The Soviet Union, a major oil exporter, used this method five times to deal with petrocalamities. The first happened in Uzbekistan, on September 30, 1966 with a blast 1.5 times the strength of the Hiroshima bomb and at a depth of 1.5 kilometers. KP also notes that subterranean nuclear blasts were used as much as 169 times in the Soviet Union to accomplish fairly mundane tasks like creating underground storage spaces for gas or building canals.

These kinds of surgical strikes to shut off underground leaks, however, were carried out only five times, with the last one occuring in 1979. And there was only one misfire, near Kharkov, Ukraine, where a nuclear blast was unable to stanch a gas leak.

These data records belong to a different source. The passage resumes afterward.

(** * Lagos accessibility model: the computation core

    A shallow embedding of the accessibility engine of the dashboard
    ([data_processing.py], [map_utils.py], and the two call sites in
    [app.py] that zero-fill the merged columns).

    Conventions of the embedding.
    - A pandas frame is a list of rows, or a record of columns where the
      code addresses it by column name.
    - A float cell is an exact rational ([Q]); a cell that may be NaN is
      an [option Q].  The rounding of binary floating point is outside the
      model, so numeric results are compared with [==] on [Q].
    - Python integers are [Z].
    - A Python exception is a constructor of [exn]; code that can raise
      returns a [result]. *)

From Stdlib Require Import Ascii String HexadecimalString DecimalString DecimalZ ZArith QArith Qround Qabs List Bool Lia Lqa.
From Stdlib Require Import Permutation Sorted.
Import ListNotations.

Local Open Scope Z_scope.
Local Open Scope Q_scope.

(** ** Exceptions

    The exceptions the modelled code raises, by their Python names;
    [DataLoadError] is the loaders' own. *)

Inductive exn : Type :=
| KeyError (key : string)
| IndexError
| ValueError
| OverflowError
| ZeroDivisionError
| DataLoadError.

Inductive result (A : Type) : Type :=
| Ok (a : A)
| Err (e : exn).

Arguments Ok {A} a.
Arguments Err {A} e.

Definition bind {A B : Type} (m : result A) (k : A -> result B) : result B :=
  match m with
  | Ok a => k a
  | Err e => Err e
  end.

Notation "x <- m ;; k" := (bind m (fun x => k))
  (at level 61, m at next level, right associativity).

Fixpoint mapM {A B : Type} (f : A -> result B) (l : list A) : result (list B) :=
  match l with
  | [] => Ok []
  | a :: tl => b <- f a ;; bs <- mapM f tl ;; Ok (b :: bs)
  end.

(** ** Numbers *)

Definition Qsum (l : list Q) : Q := fold_right Qplus 0 l.

(** [Series.sum()] skips NaN. *)
Definition nan_to_zero (c : option Q) : Q :=
  match c with
  | Some q => q
  | None => 0
  end.

Definition sum_skipna (l : list (option Q)) : Q := Qsum (map nan_to_zero l).

(** [Series.mean()] of a column without NaN. *)
Definition mean (l : list Q) : Q := Qsum l / inject_Z (Z.of_nat (length l)).
(** * MapTileDownloader: the tile geometry, the row fetcher and the run

    A shallow embedding of [src/MapTileDownloader.py].

    - Python integers are [Z].
    - A finite Python float is a rational number, so the projected corner
      coordinates handed to the geometry code are [Q]; [int(f)] on a float is
      truncation toward zero ([Z.quot]).  The products [proj * tile_size] are
      taken exactly (they are exact in binary floating point whenever the tile
      size is a power of two, as for the usual 256-pixel tiles).
    - The projection itself uses [sin] and [log]; it is embedded over the real
      numbers [R], the usual idealisation of floating-point code.
    - [requests.get], [cv2.imdecode] and [cv2.imwrite] are external: what they
      answer is an input of the model.  [progressbar.ProgressBar] refuses a
      negative maximum and [np.zeros] a negative dimension.
    - NumPy is modelled at the level of array shapes and index rectangles.
    - The texts given on the command line are lists of 8-bit characters;
      [re.findall] is a backtracking matcher run on the pattern of
      [lat_long], and [float()] of a decimal text is taken to give the number
      written (it gives the nearest double). *)

From Stdlib Require Import ZArith QArith Qround List String Ascii Bool Lia.
From Stdlib Require Import Reals Lra.
Import ListNotations.

Local Open Scope Z_scope.

(** ** Python and NumPy primitives *)

Module Py.

(** [int(f)] for a float [f]: truncation toward zero. *)
Definition int (f : Q) : Z := Z.quot (Qnum f) (Z.pos (Qden f)).

(** [f * n] for a float [f] and an integer [n]. *)
Definition fmul (f : Q) (n : Z) : Q := Qmult f (inject_Z n).

(** [range(a, b)]. *)
Definition range (a b : Z) : list Z :=
  map (fun i => a + Z.of_nat i) (seq 0 (Z.to_nat (b - a))).

(** One bound of a slice [a:b] on an axis of length [len]
    (the step is 1): a negative bound counts from the end, and the result is
    clamped to [0, len]. *)
Definition adjust_index (i len : Z) : Z :=
  if i <? 0 then Z.max 0 (i + len) else Z.min i len.

(** The half-open interval of indices selected by [start:stop]. *)
Definition slice_indices (start stop len : Z) : Z * Z :=
  (adjust_index start len, adjust_index stop len).

(** The number of indices selected by [start:stop]. *)
Definition slice_len (start stop len : Z) : Z :=
  let '(a, b) := slice_indices start stop len in
  if a <? b then b - a else 0.

(** [i] is selected by [start:stop]. *)
Definition in_slice (start stop len i : Z) : Prop :=
  let '(a, b) := slice_indices start stop len in a <= i < b.

(** What a call does: it returns a value or raises. *)
Inductive outcome (A : Type) : Type :=
| Returned (a : A)
| Raised (e : string).
Arguments Returned {A} a.
Arguments Raised {A} e.

Definition bind {A B : Type} (m : outcome A) (k : A -> outcome B) : outcome B :=
  match m with
  | Returned a => k a
  | Raised e => Raised e
  end.

End Py.

Notation "x <- m ;; k" := (Py.bind m (fun x => k))
  (at level 61, m at next level, right associativity).

(** ** NumPy arrays, by shape *)

Module Np.

(** The shape of an array. *)
Definition shape := list Z.

(** [np.zeros(shape)]: a negative dimension raises [ValueError]. *)
Definition zeros (s : shape) : Py.outcome shape :=
  if forallb (fun d => 0 <=? d) s then Py.Returned s
  else Py.Raised "negative dimensions are not allowed".

(** The shape of [a[y0:y1, x0:x1]] for an array of at least two axes. *)
Definition slice2_shape (s : shape) (y0 y1 x0 x1 : Z) : shape :=
  match s with
  | h :: w :: rest => Py.slice_len y0 y1 h :: Py.slice_len x0 x1 w :: rest
  | _ => s
  end.

(** Can a value of shape [src] be broadcast to shape [dst]?  Both shapes are
    given innermost axis first; an axis of the value must have the length of
    the target's axis or length 1, and the value may not have more axes than
    the target unless they have length 1. *)
Fixpoint broadcastable_rev (src dst : list Z) : bool :=
  match src, dst with
  | [], _ => true
  | s :: src', d :: dst' => ((s =? d) || (s =? 1)) && broadcastable_rev src' dst'
  | s :: src', [] => (s =? 1) && broadcastable_rev src' []
  end.

Definition broadcastable (src dst : shape) : bool :=
  broadcastable_rev (rev src) (rev dst).

End Np.

(** ** The outside world *)

(** What [requests.get] followed by [cv2.imdecode(..., IMREAD_UNCHANGED)]
    gives for one tile URL: one of the two calls raises, or there is a
    response (whose status code the program never reads) and the decoder
    gives an array, known here by its shape, or [None]. *)
Inductive fetched : Type :=
| FetchRaised (e : string)
| Fetched (status_code : Z) (tile : option Np.shape).

(** What [cv2.imwrite] does: it raises, or it returns a boolean. *)
Inductive imwrite_result : Type :=
| ImwriteRaised (e : string)
| ImwriteReturned (ok : bool).

(** The tile server, indexed by the [x], [y] and [z] put into the URL
    template, and the encoder. *)
Record World : Type := {
  get : Z -> Z -> Z -> fetched;
  imwrite : imwrite_result
}.

(** ** [MapTileDownloader.get_image_info] *)

Definition get_image_info (w : World) (tx ty zoom : Z) : Py.outcome (Z * Z * Z) :=
  match get w tx ty zoom with
  | FetchRaised e => Py.Raised e
  | Fetched _ tile =>
      match tile with
      | Some shape =>
          match shape with
          | height :: width :: _ =>
              let channels :=
                if 2 <? Z.of_nat (List.length shape) then nth 2 shape 0 else 1 in
              Py.Returned (width, height, channels)
          | _ => Py.Raised "not enough values to unpack"%string
          end
      | None => Py.Returned (256, 256, 1)
      end
  end.

(** ** The geometry computed by [download_map_region] *)

(** The variables of [download_map_region] that [build_row] closes over. *)
Record Geometry : Type := {
  tile_size_x : Z; tile_size_y : Z; tile_channels : Z;
  tl_pixel_x : Z; tl_pixel_y : Z; br_pixel_x : Z; br_pixel_y : Z;
  tl_tile_x : Z; tl_tile_y : Z; br_tile_x : Z; br_tile_y : Z;
  img_w : Z; img_h : Z;
  tiles_total : Z
}.

(** Lines 176-189, from the projected corners and the probed tile size. *)
Definition geometry (tl_proj_x tl_proj_y br_proj_x br_proj_y : Q)
    (size_x size_y channels : Z) : Geometry :=
  let tl_pixel_x := Py.int (Py.fmul tl_proj_x size_x) in
  let tl_pixel_y := Py.int (Py.fmul tl_proj_y size_y) in
  let br_pixel_x := Py.int (Py.fmul br_proj_x size_x) in
  let br_pixel_y := Py.int (Py.fmul br_proj_y size_y) in
  let tl_tile_x := Py.int tl_proj_x in
  let tl_tile_y := Py.int tl_proj_y in
  let br_tile_x := Py.int br_proj_x in
  let br_tile_y := Py.int br_proj_y in
  let img_w := Z.abs (tl_pixel_x - br_pixel_x) in
  let img_h := br_pixel_y - tl_pixel_y in
  {| tile_size_x := size_x; tile_size_y := size_y; tile_channels := channels;
     tl_pixel_x := tl_pixel_x; tl_pixel_y := tl_pixel_y;
     br_pixel_x := br_pixel_x; br_pixel_y := br_pixel_y;
     tl_tile_x := tl_tile_x; tl_tile_y := tl_tile_y;
     br_tile_x := br_tile_x; br_tile_y := br_tile_y;
     img_w := img_w; img_h := img_h;
     tiles_total := (br_tile_x - tl_tile_x + 1) * (br_tile_y - tl_tile_y + 1) |}.

(** The tile columns a row visits, [range(tl_tile_x, br_tile_x + 1)]. *)
Definition tile_range_x (g : Geometry) : list Z :=
  Py.range (tl_tile_x g) (br_tile_x g + 1).

(** The tile rows, [range(tl_tile_y, br_tile_y + 1)]: one thread each. *)
Definition tile_range_y (g : Geometry) : list Z :=
  Py.range (tl_tile_y g) (br_tile_y g + 1).

(** The canvas, [np.zeros((img_h, img_w, tile_channels))]. *)
Definition allocate (g : Geometry) : Py.outcome Np.shape :=
  Np.zeros [img_h g; img_w g; tile_channels g].

(** ** The placement of one tile, lines 229-244 of [build_row] *)

Record Placement : Type := {
  tl_rel_x : Z; tl_rel_y : Z; br_rel_x : Z; br_rel_y : Z;
  img_x_l : Z; img_x_r : Z; img_y_l : Z; img_y_r : Z;
  cr_x_l : Z; cr_x_r : Z; cr_y_l : Z; cr_y_r : Z
}.

Definition place (g : Geometry) (tile_x tile_y : Z) : Placement :=
  let tl_rel_x := tile_x * tile_size_x g - tl_pixel_x g in
  let tl_rel_y := tile_y * tile_size_y g - tl_pixel_y g in
  let br_rel_x := tl_rel_x + tile_size_x g in
  let br_rel_y := tl_rel_y + tile_size_y g in
  {| tl_rel_x := tl_rel_x; tl_rel_y := tl_rel_y;
     br_rel_x := br_rel_x; br_rel_y := br_rel_y;
     img_x_l := Z.max 0 tl_rel_x;
     img_x_r := Z.min (img_w g + 1) br_rel_x;
     img_y_l := Z.max 0 tl_rel_y;
     img_y_r := Z.min (img_h g + 1) br_rel_y;
     cr_x_l := Z.max 0 (- tl_rel_x);
     cr_x_r := tile_size_x g + Z.min 0 (img_w g - br_rel_x);
     cr_y_l := Z.max 0 (- tl_rel_y);
     cr_y_r := tile_size_y g + Z.min 0 (img_h g - br_rel_y) |}.

(** A rectangle of canvas indices: rows [y0, y1) and columns [x0, x1). *)
Record Rect : Type := { y0 : Z; y1 : Z; x0 : Z; x1 : Z }.

Definition in_rect (r : Rect) (y x : Z) : Prop :=
  y0 r <= y < y1 r /\ x0 r <= x < x1 r.

(** A rectangle inside a canvas of [h] rows and [w] columns. *)
Definition inside_canvas (h w : Z) (r : Rect) : Prop :=
  0 <= y0 r /\ y1 r <= h /\ 0 <= x0 r /\ x1 r <= w.

(** The canvas elements that [img[img_y_l:img_y_r, img_x_l:img_x_r]] selects
    in a canvas of [h] rows and [w] columns. *)
Definition dest_rect (h w : Z) (p : Placement) : Rect :=
  let '(ya, yb) := Py.slice_indices (img_y_l p) (img_y_r p) h in
  let '(xa, xb) := Py.slice_indices (img_x_l p) (img_x_r p) w in
  {| y0 := ya; y1 := yb; x0 := xa; x1 := xb |}.

(** The shape of the target [img[img_y_l:img_y_r, img_x_l:img_x_r]]. *)
Definition dest_shape (img : Np.shape) (p : Placement) : Np.shape :=
  Np.slice2_shape img (img_y_l p) (img_y_r p) (img_x_l p) (img_x_r p).

(** The shape of the value [tile[cr_y_l:cr_y_r, cr_x_l:cr_x_r]]. *)
Definition crop_shape (tile : Np.shape) (p : Placement) : Np.shape :=
  Np.slice2_shape tile (cr_y_l p) (cr_y_r p) (cr_x_l p) (cr_x_r p).

(** Line 250: the assignment raises [ValueError] when the cropped tile cannot
    be broadcast to the target, and otherwise writes the target's elements. *)
Definition copy_tile (img tile : Np.shape) (p : Placement) : Py.outcome Rect :=
  if Np.broadcastable (crop_shape tile p) (dest_shape img p)
  then Py.Returned (dest_rect (nth 0 img 0) (nth 1 img 0) p)
  else Py.Raised "could not broadcast input array".

(** ** [build_row] *)

(** The state the row threads share: the counter [self.tiles_current], the
    values passed to [self.bar.update] (latest first) and the rectangles of
    the canvas written so far (latest first). *)
Record State : Type := {
  tiles_current : Z;
  bar_updates : list Z;
  written : list Rect
}.

Definition report (st : State) : State :=
  {| tiles_current := tiles_current st + 1;
     bar_updates := (tiles_current st + 1) :: bar_updates st;
     written := written st |}.

Definition record_write (r : Rect) (st : State) : State :=
  {| tiles_current := tiles_current st;
     bar_updates := bar_updates st;
     written := r :: written st |}.
(* ===== verification/_CoqProject ===== *)
-Q . S2P
Prelude.v
Result.v
RtTypes.v
KVInterface.v
Serde.v
IDatabase.v
Database.v
DatabaseMap.v
KVStorage.v
ProdDatabase.v
Queue.v
Logs.v
StateMachine.v
Election.v
RaftNode.v
RaftProcess.v
RaftNodeProps.v
RaftCluster.v
RaftElection.v
RaftTrace.v
RaftInvariant.v
RaftProcessOk.v
RaftLogMatching.v
RaftLogSafety.v
RaftReplies.v
RaftHandlers.v
RaftEffects.v
RaftTimely.v
RaftCompleteness.v
RaftCommit.v
RaftExamples.v
MtfNode.v
MtfProcess.v
MtfCluster.v
MtfElection.v
MtfTrace.v
MtfProps.v
MtfBehaviour.v
Cancellation.v
Sync.v
SimTime.v
SimNetwork.v
SimScheduler.v
SimFibers.v
SimRuntime.v
SimFibersProps.v
SimClients.v
SimFiberSafety.v
SimServer.v
SimTestLib.v
SimTimeTests.v
SimRpcTests.v
SimTests.v
SimDatabaseTests.v
RaftClient.v
Parse.v
SimLogger.v
HistoryChecker.v
HistoryParser.v
HistoryRoundTrip.v
RaftSim.v
RaftSimClient.v
RaftSimTests.v
RaftSimPrograms.v
RaftSimStorage.v
RaftSimRefine.v
RaftSimRuns.v
RpcGenerator.v
RpcGeneratorProps.v
ProdServer.v
QueueMain.v
ProdServerProps.v
ProdClient.v
ProdRpc.v
ProdClientClose.v
ProdSleep.v
ProdSleepInv.v
ProdSleepProps.v
UnitTests.v
ProdDatabaseTests.v
(* ===== verification/Database.v ===== *)
(** * The simulated database

    Model of src/runtime/simulator/database.{h,cpp}: the ordered map from byte
    strings to byte strings every host keeps on its "disk", the operations of
    [Database] on it, write batches, iterators and [Open].

    [std::map<Data, Data, Comparator>] is the list of its entries in the order
    of the tree. The comparator is a parameter supplied by the caller; it may
    abort. Every operation starts with [StopFiberIfNecessary], which suspends
    the fiber while its host is paused and for ever once it was killed; no
    other fiber runs between the steps of one operation, so an operation either
    happens completely or not at all, and is modelled as one step. *)

From S2P Require Import Prelude.
From S2P Require Import Result.
From S2P Require Import RtTypes.
From S2P Require Import Serde.
From S2P Require Import IDatabase.

Local Open Scope Z_scope.

Abbreviation Map := (list (Data * Data)) (only parsing).

Record HostDatabase : Type := MkHostDatabase {
  comparator : IComparator;
  comparator_name : string;
  data : Map;
  epoch : Z;
}.

Definition HostDatabase_new (cmp : IComparator) : HostDatabase :=
  MkHostDatabase cmp (Name cmp) [] 0.

Definition with_data (d : Map) (db : HostDatabase) : HostDatabase :=
  MkHostDatabase (comparator db) (comparator_name db) d (epoch db).

(** ** The members of [std::map] the code uses *)

Section map.
Variable cmp : IComparator.

Definition less (left right : Data) : outcome bool :=
  c ← Compare cmp left right; Done (bool_decide (c < 0)).

(** The position of the first entry whose key is not less than [key]. *)
Fixpoint lower_bound (key : Data) (m : Map) : outcome nat :=
  match m with
  | [] => Done 0%nat
  | (k, _) :: rest =>
      before ← less k key;
      if (before : bool) then S <$> lower_bound key rest else Done 0%nat
  end.

(** Whether the entry at position [i] has key [key], for [i] the lower bound. *)
Definition holds_key (key : Data) (m : Map) (i : nat) : outcome bool :=
  match m !! i with
  | None => Done false
  | Some (k, _) => b ← less key k; Done (negb b)
  end.

Definition map_find (key : Data) (m : Map) : outcome (option (Data * Data)) :=
  i ← lower_bound key m;
  found ← holds_key key m i;
  Done (if (found : bool) then m !! i else None).

(** [m[key] = value] *)
Definition map_assign (key value : Data) (m : Map) : outcome Map :=
  i ← lower_bound key m;
  found ← holds_key key m i;
  Done (if (found : bool)
        then match m !! i with
             | Some (k, _) => <[i := (k, value)]> m
             | None => m
             end
        else take i m ++ (key, value) :: drop i m).

Definition map_erase (key : Data) (m : Map) : outcome Map :=
  i ← lower_bound key m;
  found ← holds_key key m i;
  Done (if (found : bool) then take i m ++ drop (S i) m else m).

(** [erase(first, last)]: [last] has to be reachable from [first]. *)
Definition map_erase_range (first last : nat) (m : Map) : outcome Map :=
  if decide (first ≤ last)%nat then Done (take first m ++ drop last m)
  else Undefined "erase: invalid range".
End map.

(** ** Operations *)

Definition Put (key value : Data) (db : HostDatabase) : outcome (Status DBError * HostDatabase) :=
  d ← map_assign (comparator db) key value (data db);
  Done (Ok (), with_data d db).

Definition Get (key : Data) (db : HostDatabase) : outcome (Result Data DBError) :=
  it ← map_find (comparator db) key (data db);
  Done match it with
       | None => Err (MkDBError DBNotFound "")
       | Some (_, value) => Ok value
       end.

Definition DeleteRange (start_key end_key : Data) (db : HostDatabase) :
    outcome (Status DBError * HostDatabase) :=
  start_it ← lower_bound (comparator db) start_key (data db);
  if decide (start_it = length (data db)) then Done (Ok (), db)
  else
    end_it ← lower_bound (comparator db) end_key (data db);
    d ← map_erase_range start_it end_it (data db);
    Done (Ok (), with_data d db).

Definition Delete (key : Data) (db : HostDatabase) : outcome (Status DBError * HostDatabase) :=
  d ← map_erase (comparator db) key (data db);
  Done (Ok (), with_data d db).

(** ** Write batches *)

Inductive command : Type :=
  | PutCmd (key value : Data)
  | DeleteRangeCmd (start_key end_key : Data)
  | DeleteCmd (key : Data).

Definition WriteBatch : Type := list command.

Definition MakeWriteBatch : WriteBatch := [].

Definition WriteBatch_Put (key value : Data) (b : WriteBatch) : Status DBError * WriteBatch :=
  (Ok (), b ++ [PutCmd key value]).

Definition WriteBatch_DeleteRange (start_key end_key : Data) (b : WriteBatch) :
    Status DBError * WriteBatch :=
  (Ok (), b ++ [DeleteRangeCmd start_key end_key]).

Definition WriteBatch_Delete (key : Data) (b : WriteBatch) : Status DBError * WriteBatch :=
  (Ok (), b ++ [DeleteCmd key]).

Definition Write_command (c : command) (db : HostDatabase) : outcome HostDatabase :=
  '(status, db') ← match c with
                   | PutCmd key value => Put key value db
                   | DeleteRangeCmd start_key end_key => DeleteRange start_key end_key db
                   | DeleteCmd key => Delete key db
                   end;
  ExpectOk status;;
  Done db'.

Definition Write (b : WriteBatch) (db : HostDatabase) : outcome (Status DBError * HostDatabase) :=
  db' ← for_each b Write_command db;
  Done (Ok (), db').

(** ** Iterators *)

(** An iterator of the private copy is [At i], with [i] the number of entries
    for [end()]; [Foreign] is an iterator of a map that no longer exists. *)
Inductive position : Type := Foreign | At (i : nat).

Record Iterator : Type := MkIterator {
  storage : Map;
  iterator : position;
}.

Definition seek (i : nat) (it : Iterator) : Iterator := MkIterator (storage it) (At i).

(** In the body of the constructor [storage] names the parameter, whose
    contents were moved to the member. *)
Definition Iterator_new (storage : Map) : Iterator := MkIterator storage Foreign.

Definition NewIterator (db : HostDatabase) : Iterator := Iterator_new (data db).

Definition Iterator_SeekToLast (it : Iterator) : Iterator :=
  seek (if decide (storage it = []) then length (storage it)
        else (length (storage it) - 1)%nat) it.

Definition Iterator_SeekToFirst (it : Iterator) : Iterator := seek 0 it.

Definition Iterator_Valid (it : Iterator) : outcome bool :=
  match iterator it with
  | Foreign => Undefined "iterator of another map"
  | At i => Done (bool_decide (i ≠ length (storage it)))
  end.

(** [EnsureIteratorIsValid], with the position it leaves in hand. *)
Definition EnsureIteratorIsValid (it : Iterator) : outcome nat :=
  valid ← Iterator_Valid it;
  verify valid "iterator is invalid";;
  match iterator it with
  | Foreign => Undefined "iterator of another map"
  | At i => Done i
  end.

Definition Iterator_Next (it : Iterator) : outcome Iterator :=
  i ← EnsureIteratorIsValid it;
  Done (seek (S i) it).

Definition Iterator_Prev (it : Iterator) : outcome Iterator :=
  i ← EnsureIteratorIsValid it;
  Done (seek (if decide (i = 0%nat) then length (storage it) else (i - 1)%nat) it).

Definition Iterator_GetKey (it : Iterator) : outcome Data :=
  i ← EnsureIteratorIsValid it;
  fst <$> vec_get (storage it) i.

Definition Iterator_GetValue (it : Iterator) : outcome Data :=
  i ← EnsureIteratorIsValid it;
  snd <$> vec_get (storage it) i.

(** ** Opening a database *)

(** The host's [databases] after the call, and what it returned: the path names
    the element of [databases] the handle points to. *)
Definition Open (current_epoch : Z) (path_str : string) (options : Options)
    (databases : gmap string HostDatabase) :
    outcome (Result string DBError * gmap string HostDatabase) :=
  let opened (db : HostDatabase) (cmp : IComparator) :=
    let db' := MkHostDatabase (comparator db) (comparator_name db) (data db) current_epoch in
    let databases' := <[path_str := db']> databases in
    if decide (Name cmp = comparator_name db) then Done (Ok path_str, databases')
    else Done (Err (MkDBError DBInvalidArgument
                 ("comparator names does not match: " +:+ comparator_name db +:+ " != " +:+ Name cmp)),
               databases') in
  let with_comparator (k : IComparator → outcome (Result string DBError * gmap string HostDatabase)) :=
    match opt_comparator options with
    | Some cmp => k cmp
    | None => Undefined "null comparator"
    end in
  match databases !! path_str with
  | None =>
      if create_if_missing options
      then with_comparator (λ cmp, opened (HostDatabase_new cmp) cmp)
      else Done (Err (MkDBError DBInvalidArgument "database is missing"), databases)
  | Some db =>
      verify (bool_decide (epoch db ≤ current_epoch)) "invalid state";;
      if decide (epoch db = current_epoch)
      then Done (Err (MkDBError DBInternal "database is opened twice"), databases)
      else with_comparator (opened db)
  end.

#[export] Instance sim_Database : IDatabase HostDatabase := {|
  IWriteBatch := WriteBatch;
  IIterator := Iterator;
  db_Put := Put;
  db_Get := Get;
  db_DeleteRange := DeleteRange;
  db_Delete := Delete;
  db_MakeWriteBatch := MakeWriteBatch;
  db_Write := Write;
  batch_Put := WriteBatch_Put;
  batch_DeleteRange := WriteBatch_DeleteRange;
  batch_Delete := WriteBatch_Delete;
  db_NewIterator := NewIterator;
  it_SeekToLast := Iterator_SeekToLast;
  it_SeekToFirst := Iterator_SeekToFirst;
  it_Next := Iterator_Next;
  it_Prev := Iterator_Prev;
  it_GetKey := Iterator_GetKey;
  it_GetValue := Iterator_GetValue;
  it_Valid := Iterator_Valid;
|}.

Happily, with a track record like that, “the chances of failure in the Gulf of Mexico are 20%,” KP writes. “The Americans could certainly risk it.”


Source:
http://www.overcomingbias.com/2010/05/n ... -well.html
The Soviets did use Nukes but they were on natural gas wells not oil. I would think they would have to compare pressure and also wonder if the natural gas exploded itself down into the well head to a depth past the blast helping seal it.
From the start I would have thought they would cut the pipe to have a clean opening. I myself have been on a ship and seen a unmanned sub cut underwater cabling while working for JHU. I have also seen welding underwater the same way.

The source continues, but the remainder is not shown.